Gleiches gilt für die Modernisierung von Heizsystemen. Wer ein fossiles Heizsystem gegen eine „nachhaltige, moderne, klimafreundliche Heizung tauschen will, hat Pech“, wenn er offline ist. Ebenso kann auch der Reparatur- und Handwerkerbonus ausschließlich digital beantragt werden.
Bei allem Verständnis und der Notwendigkeit, die öffentliche Verwaltung mehr zu digitalisieren, könne es nicht das Anliegen der Gesellschaft sein, die weit über eine Million Menschen, die aus verschiedenen Gründen keine Onlineangebote nutzen, staatlichen Leistungen und Förderungen auszuschließen.
Insgesamt rechnet die SPÖ für all diese Bereiche ein Gesamtvolumen von vier Milliarden Euro an Leistungen und Förderungen der öffentlichen Hand, die ausschließlich online beantragt werden können.
Die Fraktion forderte ein Gesetzespaket, das ein „Recht auf analoges Leben in Österreich schafft und verhindert, dass insbesondere ältere Menschen den Zugang zu staatlichen Leistungen und Förderungen mehr und mehr verlieren“. Das beinhalte auch ein uneingeschränktes Recht auf die Ausfertigung von kostenlosen Papierrechnungen für Konsumenten.
Im Nationalrat fand der Entschließungsantrag nicht die notwendige Mehrheit.
Senioren machen mobil
Analog zu den Anstrengungen der SPÖ in Österreich, die ein „Recht auf analoges Leben“ fordern, setzt sich in Deutschland die Bundesarbeitsgemeinschaft der Seniorenorganisationen (BAGSO) für die Interessen der älteren Generation ein.
Sie vereint rund 120 Vereine und Verbände der Zivilgesellschaft, die von älteren Menschen getragen werden oder sich für ihre Belange engagieren. Nach Ansicht der Organisation muss es ein Recht auf ein Leben ohne digitale Medien und autonome technische Systeme geben.
Einen Fahrschein zu erwerben, einen Personalausweis zu beantragen, eine Geldüberweisung vorzunehmen – das muss künftig auch ohne Internet möglich sein“, heißt es in einem Positionspapier von BAGSO.

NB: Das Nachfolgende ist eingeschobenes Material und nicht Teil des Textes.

(* ===== verification/Startup.v ===== *)
(** * Starting and stopping the program: [main] of [cmd/proxy/main.go]

    What [main] builds from the configuration, how the two servers listen, the
    TLS settings among it, and how the process ends. The reverse proxy, the servers
    and the signal are interleaved as steps. From the standard library it uses that
    [ListenAndServeTLS] offers HTTP/2 and HTTP/1.1 and needs a key pair unless the
    configuration gets certificates itself, that the contexts of a server's requests
    come from its base context, and that the context of a request to an upstream
    governs all of it: the wait for the header and the reading of the body. *)

From S2P Require Import Prelude GoStr Encoding Types.
From S2P Require Config Confidence Sqli ParserHardener Behavioral Bot Protocol WebSocket Upload Ja3 Mtls Wasm Auth Engine Rewrite Siem Pipeline Proxy.

#[local] Open Scope string_scope.
#[local] Open Scope Z_scope.

(** The command line. *)
Record Flags : Type := mkFlags { config_path : string; dev : bool; admin_port : Z; proxy_port : Z }.
Definition default_flags : Flags := mkFlags "config.yaml" false 8443 80.

(** ** SIEM export *)

Definition siem_exporter (e : Config.SIEMExporterConfig.t) : Siem.ExporterConfig :=
  Siem.mkExporterConfig (Config.SIEMExporterConfig.Type_ e) (Config.SIEMExporterConfig.Enabled e) (Config.SIEMExporterConfig.URL e)
    (Config.SIEMExporterConfig.Token e) (Config.SIEMExporterConfig.Index e) (Config.SIEMExporterConfig.Username e)
    (Config.SIEMExporterConfig.Password e) (Config.SIEMExporterConfig.VerifySSL e).
Definition siem_config (c : Config.SIEMConfig.t) : Siem.SIEMConfig :=
  Siem.mkSIEMConfig (Config.SIEMConfig.Enabled c) (Config.SIEMConfig.ExportInterval c) (Config.SIEMConfig.BatchSize c)
    (map siem_exporter (Config.SIEMConfig.Exporters c)).
Definition start_siem (c : Config.SIEMConfig.t) : outcome (option Siem.Manager) :=
  if Config.SIEMConfig.Enabled c then let! m := Siem.NewManager (siem_config c) in Returns (Some m) else Returns None.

Um das zu erreichen, gibt es verschiedene Aktionen. In Weingarten ist der Ortsseniorenrat aktiv geworden. Seit Ende 2021 verkauft der Karlsruher Verkehrsverbund (KVV) keine undatierten Fahrscheine mehr, sondern setzte ausschließlich auf Online-Tickets und vordatierte Automatenfahrscheine, mit denen die Fahrt sofort angetreten werden musste.

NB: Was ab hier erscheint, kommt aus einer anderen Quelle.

(** * xmicro: the invocation pipeline, embedded and verified

    A shallow embedding of the parts of xmicro that the specification's
    claims are about:

    - [Go]      the control effects the sources rely on: calls into code
                that lives outside the function (libraries, callbacks),
                panics, [defer] and [recover];
    - [grpc]    transport/grpc/handler.go ([microTransport.Stream]);
    - [server]  the server options ([Options], [newOptions], the [Option]
                constructors) and the wrapper chain;
    - [rpc]     the rpc server's [newOptions];
    - [jaeger]  the tracing wrappers ([StartSpanFromContext], [otWrapper],
                [NewCallWrapper], [NewHandlerWrapper], ...);
    - [nacos]   config/source/nacos/impl.go ([resolvedGroup], [Destroy],
                [NacosClient.stop], ...).

    Part I holds the embedding, Part II the properties.
*)

From Stdlib Require Import String Ascii List ZArith Lia Permutation.
From stdpp Require Import base option list gmap strings.

Import ListNotations.
Local Open Scope string_scope.
Local Open Scope list_scope.

(* ===================================================================== *)
(** * Part I: the program                                                  *)
(* ===================================================================== *)

(** ** Go control effects *)

Module Go.

(** A Go value of interface type [interface{}], as far as the sources look
    at one: they only format it with [%v]. *)
Inductive any : Type :=
| AString (s : string)
| AError (msg : string)
| AOther (type_name rendering : string).

(** [fmt.Sprint]-style rendering of a value under the verb [%v]. *)
Definition Sprint (a : any) : string :=
  match a with
  | AString s => s
  | AError msg => msg
  | AOther _ r => r
  end.

(** How a Go call ends: it returns, or it panics with a value.  The value
    is what [recover()] yields in a deferred function, which is non-nil
    while a panic is in flight. *)
Inductive Outcome (A : Type) : Type :=
| Returned (a : A)
| Panicked (v : any).
Arguments Returned {A} a.
Arguments Panicked {A} v.

#[global] Instance Outcome_ret : MRet Outcome := fun _ a => Returned a.
#[global] Instance Outcome_bind : MBind Outcome := fun _ _ f o =>
  match o with
  | Returned a => f a
  | Panicked v => Panicked v
  end.

(** The panic of a nil dereference and of a write to a nil map. *)
Definition nil_dereference : any :=
  AError "runtime error: invalid memory address or nil pointer dereference".
Definition nil_map_write : any :=
  AError "assignment to entry in nil map".
Definition close_of_closed_channel : any :=
  AError "close of closed channel".

(** A [*sync.WaitGroup]: one that [new(sync.WaitGroup)] just made, or one
    the caller holds. *)
Inductive WaitGroup : Type :=
| NewWaitGroup
| WaitGroupRef (id : nat).

(** A function body as a tree of calls it makes to code outside of it.
    [E X] is a call whose result has type [X]; the continuation receives
    the result. *)
Inductive Prog (E : Type -> Type) (R : Type) : Type :=
| Ret (r : R)
| Vis (X : Type) (e : E X) (k : X -> Prog E R).
Arguments Ret {E R} r.
Arguments Vis {E R X} e k.

Fixpoint pbind {E A B} (m : Prog E A) (f : A -> Prog E B) : Prog E B :=
  match m with
  | Ret a => f a
  | Vis e k => Vis e (fun x => pbind (k x) f)
  end.

(** A Go function: a body that returns a value or panics. *)
Definition M (E : Type -> Type) (A : Type) : Type := Prog E (Outcome A).

Definition ret {E A} (a : A) : M E A := Ret (Returned a).
Definition panic {E A} (v : any) : M E A := Ret (Panicked v).

(** Sequencing: a panic skips the rest of the body. *)
Definition bind {E A B} (m : M E A) (f : A -> M E B) : M E B :=
  pbind m (fun o => match o with
                    | Returned a => f a
                    | Panicked v => Ret (Panicked v)
                    end).

#[global] Instance M_ret {E} : MRet (M E) := fun _ a => ret a.
#[global] Instance M_bind {E} : MBind (M E) := fun _ _ f m => bind m f.

(** A call into a library, which returns. *)
Definition call {E X} (e : E X) : M E X := Vis e (fun x => Ret (Returned x)).

(** A call into user code, which may panic. *)
Definition invoke {E X} (e : E (Outcome X)) : M E X := Vis e (fun o => Ret o).

(** [defer d(); body]: [d] runs when [body] is left, by return or by
    panic; a panic of [d] itself replaces the outcome. *)
Definition defer {E A} (d : M E unit) (body : M E A) : M E A :=
  pbind body (fun o =>
  pbind d (fun od => match od with
                     | Returned _ => Ret o
                     | Panicked v => Ret (Panicked v)
                     end)).

(** [defer func() { if r := recover(); r != nil { handler } }(); body]
    in a function with a named result: when [body] panics with [r], the
    panic stops here, [handler r] runs and the function returns the named
    result the handler leaves. *)
Definition defer_recover {E A} (handler : any -> M E A) (body : M E A) : M E A :=
  pbind body (fun o => match o with
                       | Returned a => Ret (Returned a)
                       | Panicked r => handler r
                       end).

(** *** Running a body against its environment *)

(** The environment answers every call and may keep state of its own. *)
Record Env (E : Type -> Type) : Type := {
  World : Type;
  answer : forall X, E X -> World -> X * World;
}.
Arguments World {E} _.
Arguments answer {E} _ {X} _ _.

(** One entry of a trace: a call and the answer it got. *)
Inductive Event (E : Type -> Type) : Type :=
| Evt (X : Type) (e : E X) (x : X).
Arguments Evt {E X} e x.

Fixpoint run {E R} (env : Env E) (p : Prog E R) (w : World env)
  : R * list (Event E) * World env :=
  match p with
  | Ret r => (r, [], w)
  | Vis e k =>
      let '(x, w1) := answer env e w in
      let '(r, tr, w2) := run env (k x) w1 in
      (r, Evt e x :: tr, w2)
  end.

End Go.

(** ** Errors *)

Module errors.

Während einer Informationsveranstaltung kritisierte der Vorsitzende des Ortsseniorenrats, Fritz Liebersbach, diesen Ansatz. Gemeinsam mit dem KVV und der Politik wurde eine Lösung gefunden. Inzwischen gibt es Fahrkarten zum Selbstausfüllen, die an einigen KVV-Verkaufsstellen im Landkreis erhältlich sind. Zudem bietet der Ortsseniorenrat Weingarten jeden zweiten Donnerstag im Monat in seiner Geschäftsstelle einen eigenen Fahrscheinverkauf an.
Digital-Lotsen in Berliner Bibliotheken
Viele Städte und Gemeinden haben bereits die älteren Einwohner im Blick und erleichtern ihnen die Nutzung digitaler Angebote. So gibt es in Berliner Bibliotheken eine öffentliche Digital-Beratung, die über das Projekt „Digital Zebra Berlin“ zu festen Zeiten angeboten wird.

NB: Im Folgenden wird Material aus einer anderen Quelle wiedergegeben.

(** Modelled from the spec: the tables behind the three model classes of
    [crm/models.py] and the many-to-many relation between orders and
    products.  A table maps primary keys to rows.  [clock] is the time a
    row created now is stamped with. *)
Record Store : Type :=
  { customers : gmap Z CustomerRow;
    products : gmap Z ProductRow;
    orders : gmap Z OrderRow;
    order_products : gmap Z (gset Z);
    clock : DateTime }.

(** The key given to a new row: one past the largest key of the table. *)
Definition next_pk {A : Type} (t : gmap Z A) : Z :=
  1 + map_fold (λ k _ acc, Z.max k acc) 0 t.

(** ** The database connection and [transaction.atomic]

    [faults] is the fate of the statements still to be sent to the
    backend, in order: [Some detail] makes the statement raise
    [DatabaseError detail], [None] (or no entry) lets it execute.  Inside
    an atomic block a failed statement marks the transaction for rollback
    ([needs_rollback]); until the block ends every further statement is
    refused with [TransactionManagementError]. *)

Record Conn : Type :=
  { db : Store;
    faults : list (option string);
    in_atomic : bool;
    needs_rollback : bool }.

Definition M (A : Type) : Type := Conn → outcome A * Conn.

Definition ret {A : Type} (a : A) : M A := λ c, (Return a, c).

Definition raise {A : Type} (e : pyexc) : M A := λ c, (Raise e, c).

Definition bind {A B : Type} (m : M A) (k : A → M B) : M B := λ c,
  match m c with
  | (Return a, c') => k a c'
  | (Raise e, c') => (Raise e, c')
  end.

(** [try: m  except Exception as e: handler(e)] *)
Definition try_except {A : Type} (m : M A) (handler : pyexc → M A) : M A :=
  λ c,
  match m c with
  | (Return a, c') => (Return a, c')
  | (Raise e, c') => handler e c'
  end.

Global Instance M_ret : MRet M := @ret.
Global Instance M_bind : MBind M := λ A B k m, bind m k.

Definition with_db (c : Conn) (s : Store) (fs : list (option string)) : Conn :=
  {| db := s; faults := fs; in_atomic := in_atomic c;
     needs_rollback := needs_rollback c |}.

(** One statement sent to the backend; [f] is what it does to the store
    when it executes. *)
Definition execute {A : Type} (f : Store → outcome A * Store) : M A := λ c,
  if needs_rollback c then (Raise TransactionManagementError, c)
  else
    match faults c with
    | Some detail :: fs =>
        (Raise (DatabaseError detail),
         {| db := db c; faults := fs; in_atomic := in_atomic c;
            needs_rollback := in_atomic c |})
    | None :: fs => let '(r, s) := f (db c) in (r, with_db c s fs)
    | [] => let '(r, s) := f (db c) in (r, with_db c s [])
    end.

(** [with transaction.atomic(): body], outermost block (the handlers do not
    nest blocks).  The writes of the body are kept when it ends normally in
    a transaction that is not marked for rollback; they are undone when an
    exception leaves the block and when the transaction is marked. *)
Definition atomic {A : Type} (body : M A) : M A := λ c,
  let begin := {| db := db c; faults := faults c; in_atomic := true;
                  needs_rollback := false |} in
  match body begin with
  | (Return a, c') =>
      (Return a,
       {| db := if needs_rollback c' then db c else db c';
          faults := faults c'; in_atomic := false; needs_rollback := false |})
  | (Raise e, c') =>
      (Raise e,
       {| db := db c; faults := faults c'; in_atomic := false;
          needs_rollback := false |})
  end.

(** A handler runs on a fresh connection in autocommit mode; what the
    caller sees is the outcome and the store afterwards. *)
Definition run {A : Type} (m : M A) (s : Store) (fs : list (option string))
    : outcome A * Store :=
  let '(r, c) := m {| db := s; faults := fs; in_atomic := false;
                      needs_rollback := false |} in
  (r, db c).

(** The next [n] statements execute: there is no fault among the first
    [n] entries of the schedule. *)
Definition quiet (n : nat) (fs : list (option string)) : bool :=
  forallb (λ f : option string, bool_decide (f = None)) (take n fs).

„Wir wollen die Menschen nicht digitalisieren, wir wollen den gerechten Zugang zu allen öffentlichen Angeboten und Dienstleistungen sichern“, sagt Projektleiter Jacob Svaneeng.
Das von der EU und dem Berliner Senat finanzierte Projekt startete Anfang 2023 und ist auf zwei Jahre angelegt. Ein Jahr später arbeiten in zwei Berliner Stadtteilbibliotheken bereits Digital-Lotsen in Vollzeit. Ende 2024 werden es voraussichtlich mehr als zwanzig Standorte sein.
Die Lotsen verstehen sich als digitale Wegweiser – sie recherchieren für Menschen ohne Internetzugang Informationen, die oft nur online zu finden sind: Wo ist der nächste Pflegestützpunkt? Wo kann ich Seniorengymnastik besuchen? Wo finde ich eine bestimmte Telefonnummer?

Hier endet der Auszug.